*Aim of the exercise*. Beneath this instruction is a block of data; output from it exactly the lines that run from the one containing "Definition lbracket : N := 91%N." through the one containing "(** [contains q", inclusive.

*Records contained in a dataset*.
Segment Open

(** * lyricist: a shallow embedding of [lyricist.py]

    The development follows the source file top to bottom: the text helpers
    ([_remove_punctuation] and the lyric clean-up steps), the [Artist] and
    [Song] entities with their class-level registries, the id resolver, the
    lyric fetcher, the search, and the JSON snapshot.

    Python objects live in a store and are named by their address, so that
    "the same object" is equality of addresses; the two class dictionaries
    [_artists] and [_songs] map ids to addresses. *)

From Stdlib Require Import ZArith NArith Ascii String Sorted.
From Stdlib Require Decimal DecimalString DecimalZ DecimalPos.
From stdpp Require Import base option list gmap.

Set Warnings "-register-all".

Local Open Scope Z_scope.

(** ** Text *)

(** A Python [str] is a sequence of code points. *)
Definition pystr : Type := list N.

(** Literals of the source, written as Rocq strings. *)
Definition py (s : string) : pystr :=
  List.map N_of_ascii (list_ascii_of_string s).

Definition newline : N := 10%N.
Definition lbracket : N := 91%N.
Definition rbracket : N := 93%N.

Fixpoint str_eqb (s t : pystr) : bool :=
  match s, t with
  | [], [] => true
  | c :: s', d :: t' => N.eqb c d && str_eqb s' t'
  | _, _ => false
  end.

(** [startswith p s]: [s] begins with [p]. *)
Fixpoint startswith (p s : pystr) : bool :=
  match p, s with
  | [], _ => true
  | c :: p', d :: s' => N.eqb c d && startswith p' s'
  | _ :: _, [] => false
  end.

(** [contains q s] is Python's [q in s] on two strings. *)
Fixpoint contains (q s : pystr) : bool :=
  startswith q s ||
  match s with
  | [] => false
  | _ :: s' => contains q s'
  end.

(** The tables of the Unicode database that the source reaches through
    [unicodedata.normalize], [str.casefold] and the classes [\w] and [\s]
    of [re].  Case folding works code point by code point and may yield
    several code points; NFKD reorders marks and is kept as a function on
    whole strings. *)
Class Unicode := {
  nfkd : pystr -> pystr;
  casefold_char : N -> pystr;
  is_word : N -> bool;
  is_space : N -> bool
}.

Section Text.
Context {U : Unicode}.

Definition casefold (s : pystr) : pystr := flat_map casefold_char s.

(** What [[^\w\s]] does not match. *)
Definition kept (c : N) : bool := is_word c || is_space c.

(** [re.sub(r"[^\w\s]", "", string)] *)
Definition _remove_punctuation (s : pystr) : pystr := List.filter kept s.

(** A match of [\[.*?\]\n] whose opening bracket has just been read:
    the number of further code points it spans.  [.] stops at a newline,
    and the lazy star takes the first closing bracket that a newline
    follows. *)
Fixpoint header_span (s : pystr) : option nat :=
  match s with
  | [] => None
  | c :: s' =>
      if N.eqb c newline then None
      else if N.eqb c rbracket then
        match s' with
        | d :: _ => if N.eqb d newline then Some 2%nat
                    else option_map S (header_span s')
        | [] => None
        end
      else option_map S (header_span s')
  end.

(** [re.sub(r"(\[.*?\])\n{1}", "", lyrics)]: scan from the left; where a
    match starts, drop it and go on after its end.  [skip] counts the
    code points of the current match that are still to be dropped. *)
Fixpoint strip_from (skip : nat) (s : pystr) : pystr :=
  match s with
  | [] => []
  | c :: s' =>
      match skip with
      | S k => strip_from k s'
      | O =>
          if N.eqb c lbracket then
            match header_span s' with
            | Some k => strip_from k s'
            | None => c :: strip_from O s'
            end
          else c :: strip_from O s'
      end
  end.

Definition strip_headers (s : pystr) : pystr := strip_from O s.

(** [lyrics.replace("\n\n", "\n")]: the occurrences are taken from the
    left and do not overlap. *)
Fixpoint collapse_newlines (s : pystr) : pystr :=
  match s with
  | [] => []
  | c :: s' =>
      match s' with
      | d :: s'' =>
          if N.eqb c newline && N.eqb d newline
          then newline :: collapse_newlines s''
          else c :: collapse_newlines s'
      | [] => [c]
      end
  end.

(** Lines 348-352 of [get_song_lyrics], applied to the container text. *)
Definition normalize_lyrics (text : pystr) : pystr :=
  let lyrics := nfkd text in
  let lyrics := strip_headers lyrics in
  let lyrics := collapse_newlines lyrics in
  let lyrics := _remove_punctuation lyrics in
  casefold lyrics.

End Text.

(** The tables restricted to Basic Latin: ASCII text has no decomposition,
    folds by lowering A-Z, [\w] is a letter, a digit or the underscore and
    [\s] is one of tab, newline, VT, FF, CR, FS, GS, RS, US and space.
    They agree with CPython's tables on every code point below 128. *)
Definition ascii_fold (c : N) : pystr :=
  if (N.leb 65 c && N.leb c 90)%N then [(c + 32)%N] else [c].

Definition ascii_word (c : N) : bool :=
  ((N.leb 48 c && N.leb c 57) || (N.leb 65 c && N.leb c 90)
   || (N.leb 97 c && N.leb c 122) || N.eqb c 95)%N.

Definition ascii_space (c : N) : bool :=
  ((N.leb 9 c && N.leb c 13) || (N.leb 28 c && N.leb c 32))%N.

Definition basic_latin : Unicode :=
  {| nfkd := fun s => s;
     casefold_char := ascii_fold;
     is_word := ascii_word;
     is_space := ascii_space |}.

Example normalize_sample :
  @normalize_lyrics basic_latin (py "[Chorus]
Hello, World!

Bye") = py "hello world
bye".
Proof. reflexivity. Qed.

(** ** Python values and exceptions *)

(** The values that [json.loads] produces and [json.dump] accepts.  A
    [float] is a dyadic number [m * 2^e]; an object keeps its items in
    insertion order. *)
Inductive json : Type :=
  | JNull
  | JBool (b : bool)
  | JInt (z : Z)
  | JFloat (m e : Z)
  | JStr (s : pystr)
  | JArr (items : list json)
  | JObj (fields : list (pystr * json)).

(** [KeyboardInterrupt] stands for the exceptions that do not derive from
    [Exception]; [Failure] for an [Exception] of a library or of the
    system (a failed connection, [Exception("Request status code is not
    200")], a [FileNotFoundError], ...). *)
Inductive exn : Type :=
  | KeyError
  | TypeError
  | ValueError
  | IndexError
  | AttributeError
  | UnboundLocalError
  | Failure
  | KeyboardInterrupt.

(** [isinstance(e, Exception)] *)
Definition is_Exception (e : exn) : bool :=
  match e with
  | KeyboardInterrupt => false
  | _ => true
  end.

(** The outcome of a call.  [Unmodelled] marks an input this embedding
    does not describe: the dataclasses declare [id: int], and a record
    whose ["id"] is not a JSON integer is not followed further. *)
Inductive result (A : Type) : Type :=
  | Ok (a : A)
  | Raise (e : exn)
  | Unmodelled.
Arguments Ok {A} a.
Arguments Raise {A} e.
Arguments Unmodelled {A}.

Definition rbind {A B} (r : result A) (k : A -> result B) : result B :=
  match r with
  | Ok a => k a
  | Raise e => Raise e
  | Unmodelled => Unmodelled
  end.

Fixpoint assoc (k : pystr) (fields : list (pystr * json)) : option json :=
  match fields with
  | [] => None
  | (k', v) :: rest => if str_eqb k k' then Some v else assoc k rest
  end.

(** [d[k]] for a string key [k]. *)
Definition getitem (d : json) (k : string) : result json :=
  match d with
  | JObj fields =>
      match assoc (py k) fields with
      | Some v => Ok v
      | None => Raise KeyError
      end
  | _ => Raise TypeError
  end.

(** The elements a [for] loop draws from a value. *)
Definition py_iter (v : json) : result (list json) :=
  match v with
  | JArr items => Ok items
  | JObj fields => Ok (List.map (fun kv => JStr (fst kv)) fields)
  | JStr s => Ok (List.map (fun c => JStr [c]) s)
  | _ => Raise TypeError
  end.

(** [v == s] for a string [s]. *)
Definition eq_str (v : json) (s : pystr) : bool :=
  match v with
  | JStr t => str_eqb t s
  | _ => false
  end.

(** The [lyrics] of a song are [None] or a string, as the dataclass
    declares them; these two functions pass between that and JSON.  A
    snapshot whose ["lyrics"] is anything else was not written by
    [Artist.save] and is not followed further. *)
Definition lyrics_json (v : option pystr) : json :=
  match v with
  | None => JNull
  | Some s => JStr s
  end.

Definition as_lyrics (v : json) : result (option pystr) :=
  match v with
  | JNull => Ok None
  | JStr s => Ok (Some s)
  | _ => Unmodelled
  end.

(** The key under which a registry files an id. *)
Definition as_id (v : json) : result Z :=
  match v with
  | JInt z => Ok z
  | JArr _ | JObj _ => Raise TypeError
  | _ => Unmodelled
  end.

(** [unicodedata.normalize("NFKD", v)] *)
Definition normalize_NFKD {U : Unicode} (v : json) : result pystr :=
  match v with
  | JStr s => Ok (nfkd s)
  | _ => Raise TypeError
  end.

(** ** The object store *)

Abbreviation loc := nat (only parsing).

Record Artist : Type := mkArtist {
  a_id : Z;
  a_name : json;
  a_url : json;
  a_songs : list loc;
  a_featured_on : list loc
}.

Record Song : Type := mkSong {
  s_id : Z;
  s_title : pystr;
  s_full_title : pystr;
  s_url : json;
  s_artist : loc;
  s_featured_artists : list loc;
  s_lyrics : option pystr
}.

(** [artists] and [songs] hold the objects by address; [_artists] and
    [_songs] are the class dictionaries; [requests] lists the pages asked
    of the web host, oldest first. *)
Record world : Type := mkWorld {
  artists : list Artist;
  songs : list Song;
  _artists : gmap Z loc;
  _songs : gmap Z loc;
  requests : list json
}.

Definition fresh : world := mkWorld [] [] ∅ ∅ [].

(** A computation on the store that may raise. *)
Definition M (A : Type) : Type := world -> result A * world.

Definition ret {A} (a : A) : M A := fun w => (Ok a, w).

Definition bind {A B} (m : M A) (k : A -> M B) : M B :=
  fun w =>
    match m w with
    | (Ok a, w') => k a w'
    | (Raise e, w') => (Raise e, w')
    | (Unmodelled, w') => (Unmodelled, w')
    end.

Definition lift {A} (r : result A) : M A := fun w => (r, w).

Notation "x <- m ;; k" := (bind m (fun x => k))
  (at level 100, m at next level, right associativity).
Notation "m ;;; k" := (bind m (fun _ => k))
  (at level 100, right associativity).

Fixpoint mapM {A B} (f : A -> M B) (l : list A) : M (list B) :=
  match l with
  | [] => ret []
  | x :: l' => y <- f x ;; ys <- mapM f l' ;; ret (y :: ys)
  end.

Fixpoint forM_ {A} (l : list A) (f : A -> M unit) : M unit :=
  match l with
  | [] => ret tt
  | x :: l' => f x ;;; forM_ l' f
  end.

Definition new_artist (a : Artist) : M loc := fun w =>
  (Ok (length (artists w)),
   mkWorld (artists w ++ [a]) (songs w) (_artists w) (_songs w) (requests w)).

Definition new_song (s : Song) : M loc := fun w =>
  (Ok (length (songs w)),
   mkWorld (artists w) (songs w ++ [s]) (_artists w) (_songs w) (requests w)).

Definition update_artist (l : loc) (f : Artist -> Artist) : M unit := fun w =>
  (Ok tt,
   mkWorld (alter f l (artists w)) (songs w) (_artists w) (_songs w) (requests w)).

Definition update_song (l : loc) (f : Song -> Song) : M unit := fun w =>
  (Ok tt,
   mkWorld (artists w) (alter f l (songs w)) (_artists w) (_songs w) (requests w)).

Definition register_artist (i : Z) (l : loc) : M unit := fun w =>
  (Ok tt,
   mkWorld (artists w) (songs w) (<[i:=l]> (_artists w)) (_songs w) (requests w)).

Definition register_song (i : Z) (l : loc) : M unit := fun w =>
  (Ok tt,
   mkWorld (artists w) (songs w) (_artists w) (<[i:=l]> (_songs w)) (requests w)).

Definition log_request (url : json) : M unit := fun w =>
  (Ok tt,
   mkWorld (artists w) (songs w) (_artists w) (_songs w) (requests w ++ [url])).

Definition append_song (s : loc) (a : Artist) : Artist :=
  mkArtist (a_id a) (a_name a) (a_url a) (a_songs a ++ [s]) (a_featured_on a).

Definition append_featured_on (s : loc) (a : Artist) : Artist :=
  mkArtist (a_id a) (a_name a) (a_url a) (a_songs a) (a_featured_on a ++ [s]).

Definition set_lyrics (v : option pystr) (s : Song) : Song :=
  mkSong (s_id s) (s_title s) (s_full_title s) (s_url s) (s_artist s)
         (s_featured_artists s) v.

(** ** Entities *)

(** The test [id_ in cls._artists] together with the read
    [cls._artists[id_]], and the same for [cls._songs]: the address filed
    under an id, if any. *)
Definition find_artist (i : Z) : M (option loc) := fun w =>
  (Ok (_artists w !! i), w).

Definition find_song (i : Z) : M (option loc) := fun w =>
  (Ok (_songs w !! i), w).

Segment Closed
Segment Open

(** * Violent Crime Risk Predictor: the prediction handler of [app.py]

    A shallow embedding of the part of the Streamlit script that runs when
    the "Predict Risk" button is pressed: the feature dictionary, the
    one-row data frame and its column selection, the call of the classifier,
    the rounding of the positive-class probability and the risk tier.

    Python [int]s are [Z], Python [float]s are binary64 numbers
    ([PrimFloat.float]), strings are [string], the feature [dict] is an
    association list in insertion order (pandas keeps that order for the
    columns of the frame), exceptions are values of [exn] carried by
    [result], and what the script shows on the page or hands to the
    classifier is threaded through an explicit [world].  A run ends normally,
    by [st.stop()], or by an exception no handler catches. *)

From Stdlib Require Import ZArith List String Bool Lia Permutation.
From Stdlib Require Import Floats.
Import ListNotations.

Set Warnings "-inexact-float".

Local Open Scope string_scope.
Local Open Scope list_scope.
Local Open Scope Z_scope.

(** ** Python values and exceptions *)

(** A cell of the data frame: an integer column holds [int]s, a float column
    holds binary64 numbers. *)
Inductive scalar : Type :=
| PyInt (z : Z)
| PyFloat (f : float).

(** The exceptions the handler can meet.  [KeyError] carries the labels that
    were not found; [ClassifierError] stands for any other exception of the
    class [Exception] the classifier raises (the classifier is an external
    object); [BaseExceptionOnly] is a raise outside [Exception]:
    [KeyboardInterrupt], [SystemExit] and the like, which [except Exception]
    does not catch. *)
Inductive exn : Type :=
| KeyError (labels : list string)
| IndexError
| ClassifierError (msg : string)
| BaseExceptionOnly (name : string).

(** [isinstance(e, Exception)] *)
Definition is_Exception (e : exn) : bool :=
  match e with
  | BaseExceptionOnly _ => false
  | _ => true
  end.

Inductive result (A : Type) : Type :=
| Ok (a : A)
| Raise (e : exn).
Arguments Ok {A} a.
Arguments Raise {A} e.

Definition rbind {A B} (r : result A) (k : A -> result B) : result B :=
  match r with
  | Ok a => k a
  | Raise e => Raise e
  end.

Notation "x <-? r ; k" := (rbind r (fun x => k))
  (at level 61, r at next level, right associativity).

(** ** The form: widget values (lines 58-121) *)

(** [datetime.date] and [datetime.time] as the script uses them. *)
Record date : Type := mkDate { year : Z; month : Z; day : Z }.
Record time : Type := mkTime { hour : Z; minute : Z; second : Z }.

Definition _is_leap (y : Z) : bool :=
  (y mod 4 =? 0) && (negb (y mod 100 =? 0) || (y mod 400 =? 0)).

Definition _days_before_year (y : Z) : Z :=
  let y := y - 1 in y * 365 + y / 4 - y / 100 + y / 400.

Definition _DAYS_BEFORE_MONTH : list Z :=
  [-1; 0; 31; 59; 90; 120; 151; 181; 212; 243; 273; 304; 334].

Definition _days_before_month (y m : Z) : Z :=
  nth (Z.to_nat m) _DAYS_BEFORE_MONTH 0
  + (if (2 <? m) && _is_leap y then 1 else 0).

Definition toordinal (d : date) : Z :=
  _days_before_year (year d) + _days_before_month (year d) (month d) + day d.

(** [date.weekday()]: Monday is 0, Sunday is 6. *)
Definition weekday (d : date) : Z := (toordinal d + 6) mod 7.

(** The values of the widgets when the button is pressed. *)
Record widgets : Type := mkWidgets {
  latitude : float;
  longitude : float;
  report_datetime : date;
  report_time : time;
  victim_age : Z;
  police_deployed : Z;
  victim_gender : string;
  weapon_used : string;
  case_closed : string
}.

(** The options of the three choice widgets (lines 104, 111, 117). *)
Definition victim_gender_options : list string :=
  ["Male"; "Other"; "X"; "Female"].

Segment Closed
Segment Open

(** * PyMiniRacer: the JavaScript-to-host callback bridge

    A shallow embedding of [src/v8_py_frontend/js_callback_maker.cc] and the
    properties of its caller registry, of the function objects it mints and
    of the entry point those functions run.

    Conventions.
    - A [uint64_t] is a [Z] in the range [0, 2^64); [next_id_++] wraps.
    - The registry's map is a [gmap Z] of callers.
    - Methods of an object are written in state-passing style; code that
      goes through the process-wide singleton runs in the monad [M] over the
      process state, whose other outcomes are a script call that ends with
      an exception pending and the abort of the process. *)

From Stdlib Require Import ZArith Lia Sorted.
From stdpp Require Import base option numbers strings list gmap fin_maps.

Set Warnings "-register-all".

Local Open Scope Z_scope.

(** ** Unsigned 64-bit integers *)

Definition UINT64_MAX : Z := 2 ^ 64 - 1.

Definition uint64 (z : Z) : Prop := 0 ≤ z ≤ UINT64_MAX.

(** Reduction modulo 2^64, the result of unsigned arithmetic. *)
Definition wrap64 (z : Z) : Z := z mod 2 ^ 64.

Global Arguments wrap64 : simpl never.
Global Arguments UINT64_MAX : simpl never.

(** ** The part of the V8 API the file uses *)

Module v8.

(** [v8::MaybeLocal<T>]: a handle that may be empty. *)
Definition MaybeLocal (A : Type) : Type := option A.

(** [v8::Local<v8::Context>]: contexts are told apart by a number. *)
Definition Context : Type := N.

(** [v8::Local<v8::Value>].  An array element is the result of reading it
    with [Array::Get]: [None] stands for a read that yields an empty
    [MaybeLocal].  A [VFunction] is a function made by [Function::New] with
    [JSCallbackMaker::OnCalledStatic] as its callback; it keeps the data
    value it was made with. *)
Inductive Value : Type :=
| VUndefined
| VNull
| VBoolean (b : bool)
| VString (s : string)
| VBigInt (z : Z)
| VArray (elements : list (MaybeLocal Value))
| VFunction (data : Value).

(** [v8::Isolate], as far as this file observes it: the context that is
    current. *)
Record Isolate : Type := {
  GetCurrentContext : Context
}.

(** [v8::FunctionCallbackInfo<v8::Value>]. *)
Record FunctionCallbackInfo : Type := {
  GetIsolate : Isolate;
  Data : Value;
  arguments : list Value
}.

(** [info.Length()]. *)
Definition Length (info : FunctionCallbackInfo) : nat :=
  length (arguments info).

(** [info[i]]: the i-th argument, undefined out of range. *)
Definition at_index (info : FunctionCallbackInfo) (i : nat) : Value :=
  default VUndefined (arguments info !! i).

Segment Closed

*Exercise answer*.
Definition lbracket : N := 91%N.
Definition rbracket : N := 93%N.

Fixpoint str_eqb (s t : pystr) : bool :=
  match s, t with
  | [], [] => true
  | c :: s', d :: t' => N.eqb c d && str_eqb s' t'
  | _, _ => false
  end.

(** [startswith p s]: [s] begins with [p]. *)
Fixpoint startswith (p s : pystr) : bool :=
  match p, s with
  | [], _ => true
  | c :: p', d :: s' => N.eqb c d && startswith p' s'
  | _ :: _, [] => false
  end.

(** [contains q s] is Python's [q in s] on two strings. *)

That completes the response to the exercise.